South African police investigate death of 20 at nightclub

At least 20 young people died in a makeshift nightclub in a village in the South African city of East London, but the cause of death is still unclear.
Senior provincial government officials rushed to the scene, where at least six funeral vehicles lined a residential street waiting to collect the bodies, according to an AFP correspondent.

Drinking is legal in South African town pubs, commonly known as shebens or taverns, sometimes even located in family homes where safety rules are seldom enforced.

“The number has increased to 20, three have died in the hospital. But two others are in a very serious condition,” the head of the provincial security department of the government, Vezive Tikana-Gksotive, said on local television.
The visibly shocked head of the Eastern Cape, Oscar Mabuyane, spoke from off stage, a building surrounded by houses in an area called Landscape Park.
“It’s absolutely unbelievable, we can’t understand it, just to lose 20 young lives,” he said, denouncing “this miserable consumption, unlimited consumption of liquor.”

“You can’t just trade in the middle of society and think that young people aren’t going to experiment,” he said.

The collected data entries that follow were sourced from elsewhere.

(** A string without lone surrogates. *)
Fixpoint paired (s : jstr) : Prop :=
  match s with
  | [] => True
  | c :: rest =>
      0 <= c < 0x10000 /\
      if isHighSurrogate c then match rest with d :: rest' => isLowSurrogate d = true /\ paired rest' | [] => False end
      else isLowSurrogate c = false /\ paired rest
  end.

(** ** base64url *)

Definition base64Char (n : Z) : Z :=
  if n <? 26 then 65 + n else if n <? 52 then 71 + n else if n <? 62 then n - 4 else if n =? 62 then 45 else 95.
Definition base64Value (c : Z) : option Z :=
  if (65 <=? c) && (c <=? 90) then Some (c - 65)
  else if (97 <=? c) && (c <=? 122) then Some (c - 71)
  else if (48 <=? c) && (c <=? 57) then Some (c + 4)
  else if (c =? 45) || (c =? 43) then Some 62
  else if (c =? 95) || (c =? 47) then Some 63
  else None.

Fixpoint toSextets (bytes : list Z) : list Z :=
  match bytes with
  | [] => []
  | [a] => [a / 4; a mod 4 * 16]
  | [a; b] => [a / 4; a mod 4 * 16 + b / 16; b mod 16 * 4]
  | a :: b :: c :: rest => a / 4 :: a mod 4 * 16 + b / 16 :: b mod 16 * 4 + c / 64 :: c mod 64 :: toSextets rest
  end.
Fixpoint ofSextets (l : list Z) : list Z :=
  match l with
  | p :: q :: r :: t :: rest => p * 4 + q / 16 :: q mod 16 * 16 + r / 4 :: r mod 4 * 64 + t :: ofSextets rest
  | [p; q; r] => [p * 4 + q / 16; q mod 16 * 16 + r / 4]
  | [p; q] => [p * 4 + q / 16]
  | _ => []
  end.
Definition bytesToBase64Url (bytes : list Z) : jstr := List.map base64Char (toSextets bytes).
Definition bytesOfBase64 (s : jstr) : list Z := ofSextets (omap base64Value s).

(** [base64UrlEncode] and [base64UrlDecode]. *)
Definition base64UrlEncode (value : jstr) : jstr := bytesToBase64Url (utf8Encode value).
Definition base64UrlDecode (value : jstr) : jstr := utf8Decode (bytesOfBase64 value).

Example base64_hello : base64UrlEncode (js "hello?>") = js "aGVsbG8_Pg" /\ base64UrlDecode (js "aGVs bG8_Pg==") = js "hello?>".
Proof. split; vm_compute; reflexivity. Qed.

(** ** The round trips *)

Ltac decide_ifs := repeat (case_match; breflect; try lia; try discriminate).

Lemma utf8Run_2 a b bytes : 2 <= a < 32 -> 0 <= b < 64 ->
  utf8Run utf8Idle (0xC0 + a :: 0x80 + b :: bytes) = utf16 (a * 64 + b) ++ utf8Run utf8Idle bytes.
Proof.
  intros Ha Hb. cbn [utf8Run]. assert (utf8Step utf8Idle (0xC0 + a) = ([], {| needed := 1; point := a; lower := 0x80; upper := 0xBF |})) as ->.
  { unfold utf8Step, utf8Start. cbn [needed utf8Idle]. decide_ifs. do 2 f_equal. lia. }
  unfold utf8Step. cbn [needed lower upper point app]. rewrite (proj2 (andb_true_iff _ _)) by lia. do 2 f_equal. lia.
Qed.

Lemma utf8Run_3 a b c bytes : 0 <= a < 16 -> 0 <= b < 64 -> 0 <= c < 64 -> (a = 0 -> 32 <= b) -> (a = 13 -> b < 32) ->
  utf8Run utf8Idle (0xE0 + a :: 0x80 + b :: 0x80 + c :: bytes) = utf16 (a * 4096 + b * 64 + c) ++ utf8Run utf8Idle bytes.
Proof.
  intros Ha Hb Hc H0 H13. cbn [utf8Run].
  assert (exists l u, utf8Step utf8Idle (0xE0 + a) = ([], {| needed := 2; point := a; lower := l; upper := u |}) /\ l <= 0x80 + b <= u) as (l & u & -> & Hl).
  { unfold utf8Step, utf8Start. cbn [needed utf8Idle]. decide_ifs; eexists _, _; (split; [do 2 f_equal; lia|lia]). }
  unfold utf8Step at 1. cbn [needed lower upper point app]. rewrite (proj2 (andb_true_iff _ _)) by lia. cbn [app].
  unfold utf8Step. cbn [needed lower upper point app]. rewrite (proj2 (andb_true_iff _ _)) by lia. do 2 f_equal. lia.
Qed.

“No obvious signs of injury”

Provincial police spokesman Brigadier General Thembinkoshi Kinana told AFP that the police were investigating the incident.
He said the victims at the Enyobeni tavern were between 18 and 20 years old.
A spokesman for the provincial community and security department, Unati Binkos, speaking from the scene, ruled out a stampede as the cause of death.

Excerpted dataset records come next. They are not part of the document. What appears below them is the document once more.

(* ===== verification/NatsJwt.v ===== *)
(** * NATS credentials ([packages/events/src/nats-jwt.ts])

    The signed JWTs of the auth callout: the base32 digest of the claims, the
    three-part encoding, the user and response claims, and the reader of a
    request.  Key pairs and SHA-512/256 are the platform's. *)
From S2P Require Import Prelude Json JsonParse Encoding.
#[local] Open Scope Z_scope.

(** [nkeys.fromSeed] of a valid seed, and [createHash("sha512-256")]. *)
Class NkeyPlatform := {
  getPublicKey : jstr -> jstr;
  sign : jstr -> list Z -> list Z;
  sha512_256 : list Z -> list Z;
  publicKey_units : forall seed, units (getPublicKey seed);
  sign_bytes : forall seed input, Forall byte (sign seed input);
  sha512_256_bytes : forall input, Forall byte (sha512_256 input)
}.

Module NatsJwt.

(** ** base32 *)

Definition BASE32_ALPHABET : jstr := js "ABCDEFGHIJKLMNOPQRSTUVWXYZ234567".
Definition base32Char (n : Z) : Z := nth (Z.to_nat n) BASE32_ALPHABET 0.

(** The inner loop; [value] is a 32-bit integer and overflows. *)
Fixpoint emitGroups (rounds : nat) (bits value : Z) (out : jstr) : Z * jstr :=
  match rounds with
  | O => (bits, out)
  | S rounds =>
      if 5 <=? bits
      then let bits := bits - 5 in emitGroups rounds bits value (out ++ [base32Char (Z.land (Z.shiftr (uint32 value) bits) 31)])
      else (bits, out)
  end.
Definition base32Step (st : Z * Z * jstr) (b : Z) : Z * Z * jstr :=
  let '(bits, value, out) := st in
  let value := int32 (Z.lor (int32 (Z.shiftl value 8)) b) in
  let (bits, out) := emitGroups (Z.to_nat (bits + 8)) (bits + 8) value out in
  (bits, value, out).
Definition base32NoPadding (bytes : list Z) : jstr :=
  let '(bits, value, out) := fold_left base32Step bytes (0, 0, []) in
  if 0 <? bits then out ++ [base32Char (Z.land (int32 (Z.shiftl value (5 - bits))) 31)] else out.

Example base32_foobar : base32NoPadding (js "foobar") = js "MZXW6YTBOI" /\ base32NoPadding (js "fo") = js "MZXQ".
Proof. split; reflexivity. Qed.

(** ** Tokens *)

Record NatsPermissions := { pub_allow : list jstr; sub_allow : list jstr }.

Definition texts (l : list jstr) : json := JArr (List.map JStr l).
Definition permissionJson (allow : list jstr) : json := JObj [(js "allow", texts allow)].
Definition JWT_HEADER : json := JObj [(js "typ", JStr (js "JWT")); (js "alg", JStr (js "ed25519-nkey"))].

Section jwt.
Context `{NkeyPlatform}.

Definition computeJti (claimsWithBlankJti : json) : jstr :=
  base32NoPadding (sha512_256 (utf8Encode (JSON_stringify claimsWithBlankJti))).

Definition encodeJwt (claims : list (jstr * json)) (seed : jstr) : jstr :=
  let withBlankJti := set_field (js "jti") (JStr []) claims in
  let jti := computeJti (JObj withBlankJti) in
  let finalClaims := set_field (js "jti") (JStr jti) claims in
  let header := base64UrlEncode (JSON_stringify JWT_HEADER) in
  let payload := base64UrlEncode (JSON_stringify (JObj finalClaims)) in
  let signingInput := header ++ 46 :: payload in
  let signature := sign seed (utf8Encode signingInput) in
  signingInput ++ 46 :: bytesToBase64Url signature.

Record MintUserJwtInput := {
  mu_userPublicKey : jstr; mu_accountSeed : jstr; mu_name : jstr; mu_permissions : NatsPermissions; mu_audienceAccount : jstr;
  mu_expiresAtSeconds : option Z
}.
Definition userClaims (i : MintUserJwtInput) (nowSeconds : Z) : list (jstr * json) :=
  [(js "jti", JStr []); (js "iat", JNum nowSeconds); (js "iss", JStr (getPublicKey (mu_accountSeed i))); (js "name", JStr (mu_name i));
   (js "sub", JStr (mu_userPublicKey i)); (js "aud", JStr (mu_audienceAccount i));
   (js "nats", JObj [(js "type", JStr (js "user")); (js "version", JNum 2);
     (js "pub", permissionJson (pub_allow (mu_permissions i))); (js "sub", permissionJson (sub_allow (mu_permissions i)));
     (js "subs", JNum (-1)); (js "data", JNum (-1)); (js "payload", JNum (-1))])]
  ++ match mu_expiresAtSeconds i with Some t => [(js "exp", JNum t)] | None => [] end.
Definition mintUserJwt (i : MintUserJwtInput) (nowSeconds : Z) : jstr := encodeJwt (userClaims i nowSeconds) (mu_accountSeed i).

Record MintAuthResponseInput := {
  mr_userPublicKey : jstr; mr_serverId : jstr; mr_accountSeed : jstr; mr_userJwt : option jstr; mr_error : option jstr
}.
Definition optionalText (k : string) (v : option jstr) : list (jstr * json) :=
  match v with Some (c :: s) => [(js k, JStr (c :: s))] | _ => [] end.
Definition responseClaims (i : MintAuthResponseInput) (nowSeconds : Z) : list (jstr * json) :=
  [(js "jti", JStr []); (js "iat", JNum nowSeconds); (js "iss", JStr (getPublicKey (mr_accountSeed i))); (js "aud", JStr (mr_serverId i));
   (js "sub", JStr (mr_userPublicKey i));
   (js "nats", JObj ([(js "type", JStr (js "authorization_response")); (js "version", JNum 2)]
     ++ optionalText "jwt" (mr_userJwt i) ++ optionalText "error" (mr_error i)))].
Definition mintAuthResponse (i : MintAuthResponseInput) (nowSeconds : Z) : jstr := encodeJwt (responseClaims i nowSeconds) (mr_accountSeed i).
End jwt.

(** [s.split(c)] *)
Fixpoint splitOn (c : Z) (s : jstr) : list jstr :=
  match s with
  | [] => [[]]
  | x :: s =>
      if x =? c then [] :: splitOn c s
      else match splitOn c s with w :: r => (x :: w) :: r | [] => [[x]] end
  end.
(** The claims of a JWT: the middle part. *)
Definition jwtClaims (token : jstr) : option json :=
  match splitOn 46 token with
  | [_; payload; _] => JSON_parse (base64UrlDecode payload)
  | _ => None
  end.

Record DecodedAuthRequest := { da_userNkey : jstr; da_serverId : jstr; da_authToken : option jstr; da_user : option jstr }.
Definition propOf (k : string) (v : option json) : option json := v ≫= prop (js k).
Definition decodeAuthRequest (token : jstr) : option DecodedAuthRequest :=
  payload ← jwtClaims token;
  if negb (isObject (Some payload)) then None
  else
    let nats := prop (js "nats") payload in
    if negb (isObject nats) then None
    else
      match asString (propOf "user_nkey" nats) with
      | None | Some [] => None
      | Some userNkey =>
          Some {| da_userNkey := userNkey;
                  da_serverId := default [] (asString (propOf "id" (propOf "server_id" nats)));
                  da_authToken := asString (propOf "auth_token" (propOf "connect_opts" nats));
                  da_user := asString (propOf "user" (propOf "connect_opts" nats)) |}
      end.

Definition workspaceAgentPermissions (workspaceId : jstr) : NatsPermissions :=
  let agentScope := js "agent." ++ workspaceId ++ js ".>" in
  let inboxScope := js "_INBOX.>" in
  {| pub_allow := [agentScope; inboxScope]; sub_allow := [agentScope; inboxScope] |}.

(** ** The digest is base32 *)

(** The bits of a byte and the number of a bit string, most significant first. *)
Definition bitsOf (b : Z) : list bool := List.map (Z.testbit b) [7; 6; 5; 4; 3; 2; 1; 0].
Definition number (p : list bool) : Z := fold_left (fun n b => 2 * n + Z.b2z b) p 0.
(** Five bits a digit; the last digit is filled with zeros. *)
Fixpoint groups5 (l : list bool) : list Z :=
  match l with
  | [] => []
  | a :: b :: c :: d :: e :: l => number [a; b; c; d; e] :: groups5 l
  | l => [number (l ++ repeat false (5 - length l))]
  end.
Definition base32Reference (bytes : list Z) : jstr := List.map base32Char (groups5 (concat (List.map bitsOf bytes))).

Lemma number_from p : forall n, fold_left (fun n b => 2 * n + Z.b2z b) p n = n * 2 ^ Z.of_nat (length p) + number p.
Proof.
  induction p as [|b p IH]; intros n; unfold number; cbn [fold_left length]; [cbn; lia|].
  rewrite !IH, Nat2Z.inj_succ, Z.pow_succ_r by lia. lia.
Qed.
Lemma number_app p q : number (p ++ q) = number p * 2 ^ Z.of_nat (length q) + number q.
Proof. unfold number at 1. rewrite fold_left_app. apply number_from. Qed.
Lemma number_range p : 0 <= number p < 2 ^ Z.of_nat (length p).
Proof.
  induction p as [|b p IH] using rev_ind; [done|]. rewrite number_app, length_app, Nat2Z.inj_add, Z.pow_add_r by lia.
  cbn. destruct b; cbn; lia.
Qed.
Lemma number_bits b : byte b -> number (bitsOf b) = b.
Proof.
  intros Hb. assert (forallb (fun b => number (bitsOf b) =? b) (seqZ 0 256) = true) as H by (vm_compute; reflexivity).
  rewrite forallb_forall in H. apply Z.eqb_eq, H, list_elem_of_In, elem_of_seqZ. unfold byte in Hb. lia.
Qed.

(** The low bits of the accumulator are the bits not yet written; the overflow
    never reaches them. *)
Lemma low_bits x k : 0 <= k <= 32 -> uint32 x mod 2 ^ k = x mod 2 ^ k.
Proof.
  intros Hk. unfold uint32. replace (2 ^ 32) with (2 ^ k * 2 ^ (32 - k)) by (rewrite <- Z.pow_add_r by lia; f_equal; lia).
  rewrite Z.rem_mul_r by lia. rewrite Z.mul_comm, Z_mod_plus_full, Z.mod_mod; lia.
Qed.

Definition pending (bits value : Z) (p : list bool) : Prop := bits = Z.of_nat (length p) /\ uint32 value mod 2 ^ bits = number p.

Lemma emitGroups_writes rounds : forall bits value out p, pending bits value p -> (length p <= rounds)%nat -> (length p <= 32)%nat ->
  exists q, (length q < 5)%nat /\ pending (emitGroups rounds bits value out).1 value q /\
    forall rest, out ++ List.map base32Char (groups5 (p ++ rest)) = (emitGroups rounds bits value out).2 ++ List.map base32Char (groups5 (q ++ rest)).
Proof.
  induction rounds as [|rounds IH]; intros bits value out p [Hb Hv] Hr H32; cbn [emitGroups].
  - destruct p; [|cbn in Hr; lia]. exists []. split; [cbn; lia|]. by split.
  - destruct (5 <=? bits) eqn:E; breflect; [|exists p; split_and!; [lia|by split|done]].
    destruct p as [|a [|b [|c [|d [|e q]]]]]; cbn [length] in *; try lia.
    assert (Hq : bits - 5 = Z.of_nat (length q)) by lia.
    change (a :: b :: c :: d :: e :: q) with ([a; b; c; d; e] ++ q) in Hv. rewrite number_app, <- Hq in Hv.
    replace bits with ((bits - 5) + 5) in Hv at 1 by lia. rewrite Z.pow_add_r, Z.rem_mul_r in Hv by lia.
    pose proof (number_range q) as Rq. rewrite <- Hq in Rq. assert (0 < 2 ^ (bits - 5)) as Hw by (apply Z.pow_pos_nonneg; lia).
    pose proof (Z.mod_pos_bound (uint32 value) (2 ^ (bits - 5)) Hw) as Rm.
    assert (Hlow : uint32 value mod 2 ^ (bits - 5) = number q /\ (uint32 value / 2 ^ (bits - 5)) mod 2 ^ 5 = number [a; b; c; d; e]).
    { set (m := uint32 value mod 2 ^ (bits - 5)) in *. set (h := (uint32 value / 2 ^ (bits - 5)) mod 2 ^ 5) in *.
      set (w := 2 ^ (bits - 5)) in *. clearbody m h w. assert (h = number [a; b; c; d; e]) by nia. split; [nia|done]. }
    destruct Hlow as [Hlow Hgroup].
    destruct (IH (bits - 5) value (out ++ [base32Char (Z.land (Z.shiftr (uint32 value) (bits - 5)) 31)]) q) as (r & Hr5 & Hp & Hout); [by split|lia|lia|].
    exists r. split_and!; [done|exact Hp|]. intros rest. rewrite <- Hout, <- app_assoc. cbn [app groups5 List.map]. f_equal. f_equal. f_equal.
    rewrite Z.shiftr_div_pow2 by lia. change 31 with (Z.ones 5). rewrite Z.land_ones by lia. by rewrite Hgroup.
Qed.

Lemma int32_low x k : 0 <= k <= 32 -> int32 x mod 2 ^ k = x mod 2 ^ k.
Proof. intros Hk. rewrite <- low_bits by done. rewrite uint32_int32. by apply low_bits. Qed.

Lemma lor_byte w b : byte b -> Z.lor (w * 2 ^ 8) b = w * 2 ^ 8 + b.
Proof.
  intros Hb. assert (Z.land (w * 2 ^ 8) b = 0) as H0.
  { apply Z.bits_inj'. intros n Hn. rewrite Z.land_spec, Z.bits_0. destruct (Z.lt_ge_cases n 8) as [H|H].
    - by rewrite Z.mul_pow2_bits_low.
    - apply andb_false_iff. right. destruct (Z.eq_dec b 0) as [->|]; [apply Z.bits_0|]. apply Z.bits_above_log2; [unfold byte in Hb; lia|].
      assert (Z.log2 b < 8); [|lia]. apply Z.log2_lt_pow2; unfold byte in Hb; lia. }
  by rewrite Z.add_nocarry_lxor, Z.lxor_lor.
Qed.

“It’s hard to believe this is a stampede as the dead don’t have any visible open wounds,” Mr. Bincos told AFP by phone.

The website of the local newspaper DispatchLive reported that “the bodies are scattered on tables, chairs and on the floor with no obvious signs of injury.”
Unconfirmed photos posted on social media also showed bodies with no visible signs of injury.
Local television showed police trying to calm a crowd of parents and onlookers who had gathered outside a club in the Indian Ocean city, nearly 1,000 kilometers south of Johannesburg.
“Parents have gathered here whose children have not slept at home, and they want to enter the tavern to find their loved ones,” Mr Binkos said.

He said that he understood the attendees were students “celebrating hands down, a party thrown after written (high school) exams.”